Similarly the profile curves can be precut according to the design requirements and transported to site. The structure is mounted on pad footings and braced laterally against wind loads. Universal Beams connect the trusses together and allow for the precut arch to be mounted on with bolts. Double Glazed glass was selected for the profile cuts opposed to perspex, as it allowed for a greater lighting effect and reflection off the profile curves. This detail affects the way the design is percieved at night and is therefore worth the additional costs.
PRESENTATION
Conclusion
I believe the final outcome truely reflects a strong answer to the brief given by the Wyndham Council. The Gateway immerses the travellers in a design narrative which identifies Wyndham as a cultural landmark, through the engagement of visual rhythm and expessive dynamism. In order to further develop the project past its current state, a more complex and intricate language could be drawn from the concept of reconstructing curves. Despite simplicity in communication, I strongly believe that given more time, a more refined and intricate form can be rationalised. Despite this however, I believe the project showcases the strengths of applied parametric design have been showcased in the Gateway Project, as we were able to experience parametric design processes, using computation throughout the conceptual, to the construction phase.
Learning Objectives I entered this subject admittably apprehensive towards computational design processes, due to my exposure to a large amount of litrature, regarding the “cold touch” of computers and the warm touch” of the human hand. It was my objective to discover and truely understand the strenghts of computational processess as a conceptual generative tool, rather than a simple rationaliser of refined ideas. I believed that in order to make a judgement about something as complex as scripting and computational design, I would first have to experience its processes before I could fully understand. This subject's direction has truely challenged my perceptions of how to prepare for the future of architecture, as parametric design truely deserves its place in architecture.

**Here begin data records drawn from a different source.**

Lemma pinsUnder_spec gs prefix :
  NoDup (pinsUnder gs prefix) /\
  forall v, v ∈ pinsUnder gs prefix <-> v <> [] /\ JStr (prefix ++ v) ∈ gs.
Proof.
  unfold pinsUnder. destruct (first_seen_spec (values_under gs prefix) []) as [Hn Hs].
  split; [done|]. intros v. rewrite Hs, values_under_spec. set_solver.
Qed.

Lemma assertSegment_ok v s : assertSegment v = Ok s <-> v = JStr s /\ s <> [].
Proof. destruct v as [| | | |[|c t]| | | | | |]; simpl; naive_solver. Qed.

Lemma toolScopeGrant_ok v g : toolScopeGrant v = Ok g <-> exists s, v = JStr s /\ s <> [] /\ g = js "tool:" ++ s.
Proof.
  unfold toolScopeGrant. split.
  - intros H. apply result_bind_ok in H as (s & [-> Hs]%assertSegment_ok & <-%Ok_inj). eauto.
  - intros (s & -> & Hs & ->). by destruct s.
Qed.

(** ** Writing pins *)

Lemma pin_lines_ok g infix ds ls :
  pin_lines g infix ds = Ok ls <-> ls = map (fun d => g ++ infix ++ d) ds /\ Forall (fun d => d <> []) ds.
Proof.
  unfold pin_lines. rewrite all_ok_Ok. revert ls. induction ds as [|d ds IH]; intros ls; cbn [map].
  - split; [by destruct ls|]. by intros [-> _].
  - rewrite Forall_cons. split.
    + destruct ls as [|l ls]; [done|]. cbn [map]. intros H.
      apply (f_equal (fun l => (head l, tail l))) in H. cbn [head tail] in H. injection H as Hd H.
      apply IH in H as [-> H]. destruct d; [done|]. by simplify_eq/=.
    + intros (-> & Hd & H). cbn [map]. f_equal; [by destruct d|]. by apply IH.
Qed.

(** The grants of a written pin: the tool grant and one line per digest, each once. *)
Lemma written_pin pin grants :
  capabilityPinScopeGrants pin = Ok grants ->
  pin_encoding pin = scope_grant_v0 /\ tool_name pin <> [] /\
  Forall (fun d => d <> []) (implementation_digests pin ++ metadata_digests pin) /\
  NoDup grants /\
  forall g, g ∈ grants <->
    g = js "tool:" ++ tool_name pin \/
    (exists d, d ∈ implementation_digests pin /\ g = (js "tool:" ++ tool_name pin) ++ js ":impl:" ++ d) \/
    (exists d, d ∈ metadata_digests pin /\ g = (js "tool:" ++ tool_name pin) ++ js ":meta:" ++ d).
Proof.
  unfold capabilityPinScopeGrants. destruct (pin_encoding pin); [|done]. intros H.
  apply result_bind_ok in H as (t & Ht & H).
  apply toolScopeGrant_ok in Ht as (s & [= <-] & Hn & ->).
  apply result_bind_ok in H as (impl & [-> Hi]%pin_lines_ok & H).
  apply result_bind_ok in H as (meta & [-> Hm]%pin_lines_ok & <-%Ok_inj).
  destruct (first_seen_spec ((js "tool:" ++ tool_name pin) ::
     map (fun d => (js "tool:" ++ tool_name pin) ++ js ":impl:" ++ d) (implementation_digests pin) ++
     map (fun d => (js "tool:" ++ tool_name pin) ++ js ":meta:" ++ d) (metadata_digests pin)) [])
    as [Hnd Hs].
  split; [done|]. split; [done|]. split; [by apply Forall_app|].
  split; [by rewrite sort_by_perm|]. intros g. rewrite sort_by_perm, Hs.
  rewrite elem_of_cons, elem_of_app, !list_elem_of_fmap. rewrite elem_of_nil. naive_solver.
Qed.

(** Only the lines of one axis lie under that axis's prefix. *)
Lemma pin_line_axis (g x y d v : jsstr) :
  x = js ":impl:" /\ y = js ":meta:" \/ x = js ":meta:" /\ y = js ":impl:" ->
  ~ (g ++ x) ++ v = g /\ ~ (g ++ x) ++ v = g ++ y ++ d.
Proof.
  intros Hxy. split; intros H.
  - apply (f_equal length) in H. rewrite !length_app in H.
    destruct Hxy as [[-> _]|[-> _]]; simpl in H; lia.
  - rewrite <- app_assoc in H. apply app_inv_head in H. destruct Hxy as [[-> ->]|[-> ->]]; discriminate H.
Qed.

Lemma axis_read pin grants rest infix other ds ds' :
  capabilityPinScopeGrants pin = Ok grants ->
  (infix = js ":impl:" /\ other = js ":meta:" /\ ds = implementation_digests pin /\ ds' = metadata_digests pin \/
   infix = js ":meta:" /\ other = js ":impl:" /\ ds = metadata_digests pin /\ ds' = implementation_digests pin) ->
  (forall g, JStr g ∈ rest -> starts_with ((js "tool:" ++ tool_name pin) ++ js ":") g = false) ->
  forall d, d ∈ pinsUnder (rest ++ map JStr grants) ((js "tool:" ++ tool_name pin) ++ infix) <-> d ∈ ds.
Proof.
  intros (_ & _ & Hd & _ & Hg)%written_pin Hax Hrest d.
  set (t := js "tool:" ++ tool_name pin) in *.
  assert (Forall (fun d => d <> []) ds) as Hds.
  { apply Forall_app in Hd as [? ?]. by destruct Hax as [(_ & _ & -> & _)|(_ & _ & -> & _)]. }
  assert (exists r, infix = js ":" ++ r) as [r Hr].
  { destruct Hax as [(-> & _)|(-> & _)]; [by exists (js "impl:")|by exists (js "meta:")]. }
  rewrite (proj2 (pinsUnder_spec _ _)), elem_of_app. split.
  - intros [Hne [H|H]].
    + exfalso. apply Hrest in H. rewrite <- not_true_iff_false in H. apply H.
      apply starts_with_app. exists (r ++ d). by rewrite Hr, <- !app_assoc.
    + apply list_elem_of_fmap in H as (g & Eg & H).
      assert (g = (t ++ infix) ++ d) as -> by congruence. apply Hg in H.
      assert (forall d', (t ++ infix) ++ d <> t /\ (t ++ infix) ++ d <> t ++ other ++ d') as Hno.
      { intros d'. apply pin_line_axis. destruct Hax as [(-> & -> & _)|(-> & -> & _)]; auto. }
      clearbody t. destruct H as [H|H]; [by destruct (Hno [])|].
      assert (exists d', d' ∈ ds /\ (t ++ infix) ++ d = t ++ infix ++ d') as (d' & Hd' & H').
      { destruct Hax as [(-> & -> & -> & ->)|(-> & -> & -> & ->)];
          destruct H as [(d' & Hd' & H)|(d' & Hd' & H)]; eauto; by destruct (Hno d'). }
      rewrite <- app_assoc in H'. apply app_inv_head, app_inv_head in H'. by subst d.
  - intros H. split; [by rewrite Forall_forall in Hds; apply Hds|]. right.
    apply list_elem_of_fmap. exists ((t ++ infix) ++ d). split; [done|]. apply Hg. rewrite <- app_assoc.
    destruct Hax as [(-> & _ & -> & _)|(-> & _ & -> & _)]; eauto.
Qed.

(** What is written is read back: parsing the grants a pin was written as, among grants that
    lie under no axis of the tool, gives the tool's name and on either axis exactly the
    pinned digests, each once.  A pin can be written when it has a name, uses the scope
    encoding and has no empty digest. *)
Theorem pin_roundtrip pin grants rest :
  capabilityPinScopeGrants pin = Ok grants ->
  (forall g, JStr g ∈ rest -> starts_with ((js "tool:" ++ tool_name pin) ++ js ":") g = false) ->
  exists read, parseCapabilityPinFromScopeGrants (JArr (rest ++ map JStr grants)) (JStr (tool_name pin)) =
      Ok (Some read) /\
    tool_name read = tool_name pin /\ pin_encoding read = pin_encoding pin /\
    (forall d, d ∈ implementation_digests read <-> d ∈ implementation_digests pin) /\
    (forall d, d ∈ metadata_digests read <-> d ∈ metadata_digests pin) /\
    NoDup (implementation_digests read) /\ NoDup (metadata_digests read).
Proof.
  intros Hw Hrest. pose proof (written_pin pin grants Hw) as (He & Hn & _ & _ & Hg).
  unfold parseCapabilityPinFromScopeGrants.
  rewrite (proj2 (toolScopeGrant_ok (JStr (tool_name pin)) _)) by eauto. cbn [result_bind].
  rewrite (proj2 (includes_string_spec _ _)).
  2:{ apply elem_of_app. right. apply list_elem_of_fmap. eexists. split; [done|]. apply Hg. by left. }
  eexists. split; [done|].
  cbn [tool_name pin_encoding implementation_digests metadata_digests text].
  repeat split; try done; try apply pinsUnder_spec.
  1,2: eapply (axis_read pin grants rest (js ":impl:") (js ":meta:")); eauto.
  1,2: eapply (axis_read pin grants rest (js ":meta:") (js ":impl:")); eauto.
Qed.

(** ** Written grants are canonical *)

(** Colon-separated segments, ASCII, none empty and no wildcard. *)
Definition plain_path (s : jsstr) : bool :=
  ascii_only s &&
  forallb (fun part => (0 <? length part)%nat && negb (includes_unit star part)) (split colon s).

Lemma plain_path_app a b : plain_path (a ++ colon :: b) = plain_path a && plain_path b.
Proof.
  unfold plain_path, ascii_only. rewrite split_app_sep, !forallb_app. cbn [forallb].
  change (in_range 0 127 colon) with true. cbn [andb].
  destruct (forallb (in_range 0 127) a), (forallb (in_range 0 127) b); simpl;
    rewrite ?andb_false_r; done.
Qed.

Lemma plain_path_valid s : plain_path s = true -> isValidScopeGrant s = true /\ ends_with colon_wild s = false.
Proof.
  intros H. unfold plain_path in H. apply andb_true_iff in H as [Ha Hp].
  assert (wild ∉ split colon s) as Hw.
  { intros Hin. rewrite forallb_forall in Hp. apply list_elem_of_In, Hp in Hin. discriminate Hin. }
  split.
  - unfold isValidScopeGrant. case_bool_decide as E; [by subst s|]. rewrite Ha. cbn [negb].
    destruct (s =s wild); [done|]. case_bool_decide as El; [exfalso|].
    + apply Hw. apply last_Some in El as [l ->]. apply elem_of_app. right. by left.
    + rewrite Hp, andb_true_r. apply Nat.ltb_lt.
      pose proof (split_not_nil colon s). destruct (split colon s); simpl; [done|lia].
  - apply not_true_iff_false. intros [p ->]%ends_colon_wild. apply Hw.
    change colon_wild with (colon :: wild). rewrite split_app_sep. apply elem_of_app. right. by left.
Qed.

Lemma decoded_ascii s : ascii_only s = true -> decoded_utf8 s = s.
Proof.
  unfold ascii_only. induction s as [|c s IH]; cbn [forallb decoded_utf8]; [done|].
  intros [Hc Hs]%andb_true_iff.
  assert (is_high c = false /\ is_low c = false) as [-> ->].
  { unfold in_range in Hc. apply andb_true_iff in Hc as [_ Hc]. apply N.leb_le in Hc.
    unfold is_high, is_low, in_range. split; apply andb_false_iff; left; apply N.leb_gt; lia. }
  by rewrite IH.
Qed.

Learning Outcomes/Future Works I definitely see myself attempting to further my skills with grasshopper after this course, as it grew to be a program which i enjoyed engaging with. I believe firms will start to see the merit and strengths of parametric design and it will be of great benefit to be on the right side of the curve. I believe the outcome accomplished in the Gateway Project would have not been possible to accomplish without Grasshopper, due to the short design phase and complexity of morphing forms. Although I believe a similar outcome would have been reached using conventional design approaches, I hesitate to say that they would have been as elagantly executed. This subject has revealed to me, that my preconcieved doubts on computational design rested soley in my fear of the unknown. By engaging in the parametric processes, I fully see the benefits of changing values and components as opposesd to redrawing hundreds of lines. These benefits are not without obstacles, as mastery over these processes requires a lot of time and guidance. I intend to seek other training courses during my spare time, to further my skills with parametric modeling, as I believe doing so will further my capabillites as a designer in the 20th century.